**TASK:** Repeat the entries that appear below, exactly and in full.

Records from a dataset:
■ ■ ■
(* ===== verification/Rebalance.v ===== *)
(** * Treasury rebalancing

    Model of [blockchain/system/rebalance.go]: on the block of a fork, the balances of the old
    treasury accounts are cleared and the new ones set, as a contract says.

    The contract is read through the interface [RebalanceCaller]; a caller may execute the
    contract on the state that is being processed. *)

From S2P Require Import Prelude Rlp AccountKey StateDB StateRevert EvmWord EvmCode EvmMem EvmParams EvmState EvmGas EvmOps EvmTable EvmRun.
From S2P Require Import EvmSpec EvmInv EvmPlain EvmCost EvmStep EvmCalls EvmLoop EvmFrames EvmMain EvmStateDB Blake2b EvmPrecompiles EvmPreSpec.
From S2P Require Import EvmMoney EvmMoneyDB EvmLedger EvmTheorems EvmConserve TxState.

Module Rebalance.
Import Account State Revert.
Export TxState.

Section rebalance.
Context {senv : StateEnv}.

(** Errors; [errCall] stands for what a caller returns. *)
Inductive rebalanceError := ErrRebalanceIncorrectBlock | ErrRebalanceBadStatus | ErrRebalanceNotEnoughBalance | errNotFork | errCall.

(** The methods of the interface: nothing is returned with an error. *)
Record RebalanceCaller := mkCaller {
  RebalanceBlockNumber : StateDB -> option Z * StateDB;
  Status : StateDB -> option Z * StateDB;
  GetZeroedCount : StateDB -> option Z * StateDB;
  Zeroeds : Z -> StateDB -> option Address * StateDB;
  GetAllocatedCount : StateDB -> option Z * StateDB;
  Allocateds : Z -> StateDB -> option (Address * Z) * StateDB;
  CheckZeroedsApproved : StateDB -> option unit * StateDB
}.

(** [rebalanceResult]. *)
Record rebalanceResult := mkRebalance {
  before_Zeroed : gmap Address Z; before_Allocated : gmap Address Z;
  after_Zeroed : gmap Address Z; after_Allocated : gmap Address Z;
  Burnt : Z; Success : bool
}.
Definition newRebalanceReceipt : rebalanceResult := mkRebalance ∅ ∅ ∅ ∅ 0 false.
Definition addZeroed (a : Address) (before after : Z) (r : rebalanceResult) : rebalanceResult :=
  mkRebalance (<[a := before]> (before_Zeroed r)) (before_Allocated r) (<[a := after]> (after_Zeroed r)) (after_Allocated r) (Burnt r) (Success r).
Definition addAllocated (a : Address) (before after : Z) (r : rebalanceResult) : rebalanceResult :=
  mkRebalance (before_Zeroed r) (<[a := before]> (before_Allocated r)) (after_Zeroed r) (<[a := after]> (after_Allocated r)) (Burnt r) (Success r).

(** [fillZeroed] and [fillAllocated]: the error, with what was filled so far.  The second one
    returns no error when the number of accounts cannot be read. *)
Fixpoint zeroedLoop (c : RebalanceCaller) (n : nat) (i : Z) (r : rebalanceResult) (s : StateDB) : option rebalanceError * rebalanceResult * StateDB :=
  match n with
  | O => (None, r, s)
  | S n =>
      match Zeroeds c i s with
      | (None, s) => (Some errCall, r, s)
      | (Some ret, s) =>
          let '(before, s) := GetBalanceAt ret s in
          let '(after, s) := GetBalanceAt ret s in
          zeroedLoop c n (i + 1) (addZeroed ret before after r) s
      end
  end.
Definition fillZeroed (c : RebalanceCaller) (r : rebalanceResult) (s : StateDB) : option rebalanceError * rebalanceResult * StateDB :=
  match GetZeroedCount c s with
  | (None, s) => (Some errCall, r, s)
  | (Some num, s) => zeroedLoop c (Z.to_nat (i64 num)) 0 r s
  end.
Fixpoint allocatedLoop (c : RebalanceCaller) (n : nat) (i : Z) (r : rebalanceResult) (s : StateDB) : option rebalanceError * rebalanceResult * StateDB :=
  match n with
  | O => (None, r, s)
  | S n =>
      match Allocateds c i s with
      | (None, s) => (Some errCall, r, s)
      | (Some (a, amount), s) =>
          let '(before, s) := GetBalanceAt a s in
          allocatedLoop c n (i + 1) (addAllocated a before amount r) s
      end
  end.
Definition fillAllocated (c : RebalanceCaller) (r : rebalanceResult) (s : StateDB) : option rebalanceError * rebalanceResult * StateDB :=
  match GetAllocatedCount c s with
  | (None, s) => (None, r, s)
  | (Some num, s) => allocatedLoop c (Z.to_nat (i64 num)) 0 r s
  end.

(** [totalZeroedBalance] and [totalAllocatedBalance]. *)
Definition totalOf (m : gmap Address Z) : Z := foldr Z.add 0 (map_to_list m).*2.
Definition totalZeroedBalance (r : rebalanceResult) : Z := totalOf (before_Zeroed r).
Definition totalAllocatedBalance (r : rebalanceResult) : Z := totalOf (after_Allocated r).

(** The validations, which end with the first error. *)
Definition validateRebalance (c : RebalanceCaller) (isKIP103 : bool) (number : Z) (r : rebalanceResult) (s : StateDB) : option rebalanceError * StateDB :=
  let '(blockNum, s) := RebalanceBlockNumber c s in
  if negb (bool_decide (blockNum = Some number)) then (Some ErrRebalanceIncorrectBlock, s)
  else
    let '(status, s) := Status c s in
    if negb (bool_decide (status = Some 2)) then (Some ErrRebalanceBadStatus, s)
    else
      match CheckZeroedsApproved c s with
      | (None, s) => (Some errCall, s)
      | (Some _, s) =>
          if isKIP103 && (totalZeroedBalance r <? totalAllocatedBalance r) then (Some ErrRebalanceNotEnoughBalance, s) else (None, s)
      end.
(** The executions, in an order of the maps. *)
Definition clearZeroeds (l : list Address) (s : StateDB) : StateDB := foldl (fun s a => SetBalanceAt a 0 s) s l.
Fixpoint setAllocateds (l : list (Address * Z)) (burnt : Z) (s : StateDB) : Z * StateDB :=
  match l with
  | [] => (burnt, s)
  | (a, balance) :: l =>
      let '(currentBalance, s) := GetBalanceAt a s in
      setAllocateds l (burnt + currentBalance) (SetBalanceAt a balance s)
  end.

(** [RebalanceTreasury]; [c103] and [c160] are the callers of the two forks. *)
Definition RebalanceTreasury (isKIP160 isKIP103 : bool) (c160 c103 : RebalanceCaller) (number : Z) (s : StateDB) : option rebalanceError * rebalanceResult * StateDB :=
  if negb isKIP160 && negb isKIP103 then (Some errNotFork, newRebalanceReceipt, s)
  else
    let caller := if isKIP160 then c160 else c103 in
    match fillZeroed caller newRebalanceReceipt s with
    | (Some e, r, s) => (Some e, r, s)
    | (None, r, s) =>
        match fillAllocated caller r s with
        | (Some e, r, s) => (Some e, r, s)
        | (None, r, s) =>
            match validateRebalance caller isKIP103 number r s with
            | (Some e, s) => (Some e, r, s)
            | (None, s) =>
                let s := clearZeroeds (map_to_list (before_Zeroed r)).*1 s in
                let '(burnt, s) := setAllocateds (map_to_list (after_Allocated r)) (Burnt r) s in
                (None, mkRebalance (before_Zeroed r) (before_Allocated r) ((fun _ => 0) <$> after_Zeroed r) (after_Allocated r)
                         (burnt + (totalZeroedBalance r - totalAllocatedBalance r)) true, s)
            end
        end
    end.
■ ■ ■
**SOLUTION FOR THIS EXERCISE:**
(* ===== verification/Rebalance.v ===== *)
(** * Treasury rebalancing

    Model of [blockchain/system/rebalance.go]: on the block of a fork, the balances of the old
    treasury accounts are cleared and the new ones set, as a contract says.

    The contract is read through the interface [RebalanceCaller]; a caller may execute the
    contract on the state that is being processed. *)

From S2P Require Import Prelude Rlp AccountKey StateDB StateRevert EvmWord EvmCode EvmMem EvmParams EvmState EvmGas EvmOps EvmTable EvmRun.
From S2P Require Import EvmSpec EvmInv EvmPlain EvmCost EvmStep EvmCalls EvmLoop EvmFrames EvmMain EvmStateDB Blake2b EvmPrecompiles EvmPreSpec.
From S2P Require Import EvmMoney EvmMoneyDB EvmLedger EvmTheorems EvmConserve TxState.

Module Rebalance.
Import Account State Revert.
Export TxState.

Section rebalance.
Context {senv : StateEnv}.

(** Errors; [errCall] stands for what a caller returns. *)
Inductive rebalanceError := ErrRebalanceIncorrectBlock | ErrRebalanceBadStatus | ErrRebalanceNotEnoughBalance | errNotFork | errCall.

(** The methods of the interface: nothing is returned with an error. *)
Record RebalanceCaller := mkCaller {
  RebalanceBlockNumber : StateDB -> option Z * StateDB;
  Status : StateDB -> option Z * StateDB;
  GetZeroedCount : StateDB -> option Z * StateDB;
  Zeroeds : Z -> StateDB -> option Address * StateDB;
  GetAllocatedCount : StateDB -> option Z * StateDB;
  Allocateds : Z -> StateDB -> option (Address * Z) * StateDB;
  CheckZeroedsApproved : StateDB -> option unit * StateDB
}.

(** [rebalanceResult]. *)
Record rebalanceResult := mkRebalance {
  before_Zeroed : gmap Address Z; before_Allocated : gmap Address Z;
  after_Zeroed : gmap Address Z; after_Allocated : gmap Address Z;
  Burnt : Z; Success : bool
}.
Definition newRebalanceReceipt : rebalanceResult := mkRebalance ∅ ∅ ∅ ∅ 0 false.
Definition addZeroed (a : Address) (before after : Z) (r : rebalanceResult) : rebalanceResult :=
  mkRebalance (<[a := before]> (before_Zeroed r)) (before_Allocated r) (<[a := after]> (after_Zeroed r)) (after_Allocated r) (Burnt r) (Success r).
Definition addAllocated (a : Address) (before after : Z) (r : rebalanceResult) : rebalanceResult :=
  mkRebalance (before_Zeroed r) (<[a := before]> (before_Allocated r)) (after_Zeroed r) (<[a := after]> (after_Allocated r)) (Burnt r) (Success r).

(** [fillZeroed] and [fillAllocated]: the error, with what was filled so far.  The second one
    returns no error when the number of accounts cannot be read. *)
Fixpoint zeroedLoop (c : RebalanceCaller) (n : nat) (i : Z) (r : rebalanceResult) (s : StateDB) : option rebalanceError * rebalanceResult * StateDB :=
  match n with
  | O => (None, r, s)
  | S n =>
      match Zeroeds c i s with
      | (None, s) => (Some errCall, r, s)
      | (Some ret, s) =>
          let '(before, s) := GetBalanceAt ret s in
          let '(after, s) := GetBalanceAt ret s in
          zeroedLoop c n (i + 1) (addZeroed ret before after r) s
      end
  end.
Definition fillZeroed (c : RebalanceCaller) (r : rebalanceResult) (s : StateDB) : option rebalanceError * rebalanceResult * StateDB :=
  match GetZeroedCount c s with
  | (None, s) => (Some errCall, r, s)
  | (Some num, s) => zeroedLoop c (Z.to_nat (i64 num)) 0 r s
  end.
Fixpoint allocatedLoop (c : RebalanceCaller) (n : nat) (i : Z) (r : rebalanceResult) (s : StateDB) : option rebalanceError * rebalanceResult * StateDB :=
  match n with
  | O => (None, r, s)
  | S n =>
      match Allocateds c i s with
      | (None, s) => (Some errCall, r, s)
      | (Some (a, amount), s) =>
          let '(before, s) := GetBalanceAt a s in
          allocatedLoop c n (i + 1) (addAllocated a before amount r) s
      end
  end.
Definition fillAllocated (c : RebalanceCaller) (r : rebalanceResult) (s : StateDB) : option rebalanceError * rebalanceResult * StateDB :=
  match GetAllocatedCount c s with
  | (None, s) => (None, r, s)
  | (Some num, s) => allocatedLoop c (Z.to_nat (i64 num)) 0 r s
  end.

(** [totalZeroedBalance] and [totalAllocatedBalance]. *)
Definition totalOf (m : gmap Address Z) : Z := foldr Z.add 0 (map_to_list m).*2.
Definition totalZeroedBalance (r : rebalanceResult) : Z := totalOf (before_Zeroed r).
Definition totalAllocatedBalance (r : rebalanceResult) : Z := totalOf (after_Allocated r).

(** The validations, which end with the first error. *)
Definition validateRebalance (c : RebalanceCaller) (isKIP103 : bool) (number : Z) (r : rebalanceResult) (s : StateDB) : option rebalanceError * StateDB :=
  let '(blockNum, s) := RebalanceBlockNumber c s in
  if negb (bool_decide (blockNum = Some number)) then (Some ErrRebalanceIncorrectBlock, s)
  else
    let '(status, s) := Status c s in
    if negb (bool_decide (status = Some 2)) then (Some ErrRebalanceBadStatus, s)
    else
      match CheckZeroedsApproved c s with
      | (None, s) => (Some errCall, s)
      | (Some _, s) =>
          if isKIP103 && (totalZeroedBalance r <? totalAllocatedBalance r) then (Some ErrRebalanceNotEnoughBalance, s) else (None, s)
      end.
(** The executions, in an order of the maps. *)
Definition clearZeroeds (l : list Address) (s : StateDB) : StateDB := foldl (fun s a => SetBalanceAt a 0 s) s l.
Fixpoint setAllocateds (l : list (Address * Z)) (burnt : Z) (s : StateDB) : Z * StateDB :=
  match l with
  | [] => (burnt, s)
  | (a, balance) :: l =>
      let '(currentBalance, s) := GetBalanceAt a s in
      setAllocateds l (burnt + currentBalance) (SetBalanceAt a balance s)
  end.

(** [RebalanceTreasury]; [c103] and [c160] are the callers of the two forks. *)
Definition RebalanceTreasury (isKIP160 isKIP103 : bool) (c160 c103 : RebalanceCaller) (number : Z) (s : StateDB) : option rebalanceError * rebalanceResult * StateDB :=
  if negb isKIP160 && negb isKIP103 then (Some errNotFork, newRebalanceReceipt, s)
  else
    let caller := if isKIP160 then c160 else c103 in
    match fillZeroed caller newRebalanceReceipt s with
    | (Some e, r, s) => (Some e, r, s)
    | (None, r, s) =>
        match fillAllocated caller r s with
        | (Some e, r, s) => (Some e, r, s)
        | (None, r, s) =>
            match validateRebalance caller isKIP103 number r s with
            | (Some e, s) => (Some e, r, s)
            | (None, s) =>
                let s := clearZeroeds (map_to_list (before_Zeroed r)).*1 s in
                let '(burnt, s) := setAllocateds (map_to_list (after_Allocated r)) (Burnt r) s in
                (None, mkRebalance (before_Zeroed r) (before_Allocated r) ((fun _ => 0) <$> after_Zeroed r) (after_Allocated r)
                         (burnt + (totalZeroedBalance r - totalAllocatedBalance r)) true, s)
            end
        end
    end.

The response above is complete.